Central and peripheral inhibition of exocrine pancreatic secretion by alpha-2 adrenergic agonists in the rat.

The effect of ST91, a clonidine derivative crossing poorly the blood-brain barrier, was compared to that of clonidine on exocrine pancreatic secretion in rats. The experiments were performed in anaesthetized rats after stimulation by a maximal dose of 2-deoxy-D-glucose, and in conscious rats under basal interdigestive conditions. In anaesthetized rats, the 2-deoxy-D-glucose-induced stimulation of pancreatic secretion was suppressed by clonidine but not by ST91, both injected subcutaneously.
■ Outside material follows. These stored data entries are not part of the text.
(* ===== verification/Webhooks.v ===== *)
(** Webhook subscriptions ([extensions/webhooks.py]): which events go where, at which
    rate, and what is kept of each attempt.

    A dispatch reads the clock when it comes to a subscription; [clock id] is that time
    for the subscription [id]. The transport acts on a world [W]; [exc_text] is the text
    of an exception. *)

From stdpp Require Import gmap.
From S2P Require Import Prelude Values Json Streaming Context ApiKeys Observe.

(** * Data *)

Record WebhookSubscription := mkSubscription {
  sb_id : Z;
  sb_tenant_id : Z;
  sb_project_id : option Z;
  sb_name : string;
  sb_event_types : gset string;
  sb_target_url : string;
  sb_secret_ref : string;
  sb_permissions : gset string;
  sb_status : string;
  sb_retry_policy : pydict;
  sb_rate_limit_per_minute : Z
}.
Definition public_dict (b : WebhookSubscription) : pydict :=
  [("id", VInt (sb_id b)); ("tenant_id", VInt (sb_tenant_id b)); ("project_id", of_int_opt (sb_project_id b));
   ("name", VStr (sb_name b)); ("event_types", VList (VStr <$> sorted_scopes (sb_event_types b)));
   ("target_url", VStr (sb_target_url b)); ("secret_ref", VStr "[REDACTED]");
   ("permissions", VList (VStr <$> sorted_scopes (sb_permissions b))); ("status", VStr (sb_status b));
   ("retry_policy", VDict (sb_retry_policy b)); ("rate_limit_per_minute", VInt (sb_rate_limit_per_minute b))].

Record WebhookDelivery := mkDelivery {
  dv_subscription_id : Z;
  dv_event_id : option string;
  dv_status : string;
  dv_reason : option string;
  dv_created_at : Z
}.

Section service.
Context {W : Type} (post : string → pydict → dict string string → M W unit) (exc_text : exn → string).

Record WebhookSubscriptionService := mkWebhooks {
  wh_transport : W;
  wh_audit_log : InMemoryComplianceAuditLog;
  wh_redaction_policy : RedactionPolicy;
  wh_subscriptions : dict Z WebhookSubscription;
  wh_deliveries : list WebhookDelivery;
  wh_delivery_windows : dict Z (Z * Z);
  wh_next_subscription_id : Z
}.
#[export] Instance WebhookSubscriptionService_eta : Eta WebhookSubscriptionService := λ s,
  mkWebhooks (wh_transport s) (wh_audit_log s) (wh_redaction_policy s) (wh_subscriptions s) (wh_deliveries s)
    (wh_delivery_windows s) (wh_next_subscription_id s).
Definition new_webhooks (w : W) (log : InMemoryComplianceAuditLog) (p : option RedactionPolicy) : WebhookSubscriptionService :=
  mkWebhooks w log (default default_redaction p) [] [] [] 0.

(** * Operations *)

Definition _allocate_subscription_id : M WebhookSubscriptionService Z :=
  modify (λ s, s <| wh_next_subscription_id := wh_next_subscription_id s + 1 |>) ;; gets wh_next_subscription_id.

Definition subscribe (tenant : Z) (project : option Z) (name : string) (event_types : gset string) (url secret : string)
    (permissions : gset string) : M WebhookSubscriptionService WebhookSubscription :=
  check (bool_decide ("event:receive" ∈ permissions)) (PermissionError "webhook_subscription_permission_required") ;;
  id ← _allocate_subscription_id;
  let b := mkSubscription id tenant project name event_types url secret permissions "active" [] 60 in
  modify (λ s, s <| wh_subscriptions := dict_set id b (wh_subscriptions s) |>) ;;
  mret b.

Definition _matches (b : WebhookSubscription) (e : AgentEvent) (tenant : Z) (project : option Z) : bool :=
  bool_decide (sb_status b = "active") && bool_decide (sb_tenant_id b = tenant) && bool_decide (sb_project_id b = project)
  && bool_decide (ev_type e ∈ sb_event_types b).

(** The window after a request at [now], and whether it is let through. *)
Definition rate_step (limit now : Z) (w : option (Z * Z)) : bool * (Z * Z) :=
  let '(window_start, count) := default (now, 0) w in
  let '(window_start, count) := if seconds 60 <=? now - window_start then (now, 0) else (window_start, count) in
  if limit <=? count then (false, (window_start, count)) else (true, (window_start, count + 1)).
Definition _allow_rate (now : Z) (b : WebhookSubscription) : M WebhookSubscriptionService bool :=
  s ← get_state;
  let '(allowed, w) := rate_step (sb_rate_limit_per_minute b) now (dict_get (sb_id b) (wh_delivery_windows s)) in
  modify (λ s, s <| wh_delivery_windows := dict_set (sb_id b) w (wh_delivery_windows s) |>) ;;
  mret allowed.

Definition _record_delivery (now : Z) (b : WebhookSubscription) (e : AgentEvent) (status : string) (reason : option string)
  : M WebhookSubscriptionService unit :=
  modify (λ s, s <| wh_deliveries := wh_deliveries s ++ [mkDelivery (sb_id b) (ev_event_id e) status reason now] |>) ;;
  zoom wh_audit_log (λ l s, s <| wh_audit_log := l |>)
    (record now (sb_tenant_id b) (sb_project_id b) None "system" "webhook.dispatch" "webhook_subscription" (Some (sb_id b))
      (if bool_decide (status = "delivered") then "allow" else "deny")
      [("event_id", of_str_opt (ev_event_id e)); ("reason", of_str_opt reason)]) ;;
  mret tt.

Definition event_payload (e : AgentEvent) : pydict :=
  [("event_id", of_str_opt (ev_event_id e)); ("type", VStr (ev_type e)); ("run_id", of_int_opt (ev_run_id e));
   ("attempt_id", of_int_opt (ev_attempt_id e)); ("sequence", of_int_opt (ev_sequence e)); ("payload", VDict (ev_payload e))].

(** One subscription of a dispatch: whether the event was delivered to it. *)
Definition offer (clock : Z → Z) (e : AgentEvent) (tenant : Z) (project : option Z) (b : WebhookSubscription)
  : M WebhookSubscriptionService bool :=
  let now := clock (sb_id b) in
  if negb (_matches b e tenant project) then mret false
  else
    allowed ← _allow_rate now b;
    if negb allowed then _record_delivery now b e "failed" (Some "rate_limited") ;; mret false
    else
      s ← get_state;
      let payload := apply (wh_redaction_policy s) (event_payload e) in
      r ← catch (zoom wh_transport (λ w s, s <| wh_transport := w |>)
        (post (sb_target_url b) payload [("X-DimooRun-Webhook-Secret-Ref", sb_secret_ref b)]));
      match r with
      | Raise x => _record_delivery now b e "failed" (Some (exc_text x)) ;; mret false
      | Ret _ => _record_delivery now b e "delivered" None ;; mret true
      end.
Fixpoint dispatch_loop (clock : Z → Z) (e : AgentEvent) (tenant : Z) (project : option Z) (l : list WebhookSubscription)
    (delivered : Z) : M WebhookSubscriptionService Z :=
  match l with
  | [] => mret delivered
  | b :: l =>
      done ← offer clock e tenant project b;
      dispatch_loop clock e tenant project l (if (done : bool) then delivered + 1 else delivered)
  end.
Definition dispatch (clock : Z → Z) (e : AgentEvent) (tenant : Z) (project : option Z) : M WebhookSubscriptionService Z :=
  s ← get_state; dispatch_loop clock e tenant project (dict_values (wh_subscriptions s)) 0.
This effect of clonidine was not antagonized by prazosin, but was decreased by 70-100% (according to the variables measured) by yohimbine. The alpha-2 antagonists rauwolscine and corynanthine were less efficient than yohimbine, while idazoxan suppressed totally the effect of clonidine. In conscious rats, the basal interdigestive secretion was inhibited by ST91 and by clonidine. After sc injections, the potency of ST91 was about ten times smaller than that of clonidine, whereas after injections in the cerebral ventricles, ST91 was as potent as clonidine to inhibit pancreatic secretion. Most (70-90%) of the inhibition induced by sc ST91 and clonidine in conscious rats was suppressed by yohimbine or by prazosin. It is concluded that both ST91 and clonidine inhibit pancreatic secretion in rats, and that this effect has probably both central and peripheral components. The central effect involves alpha-2 receptors, while the peripheral effect may involve alpha-1 and alpha-2 receptors.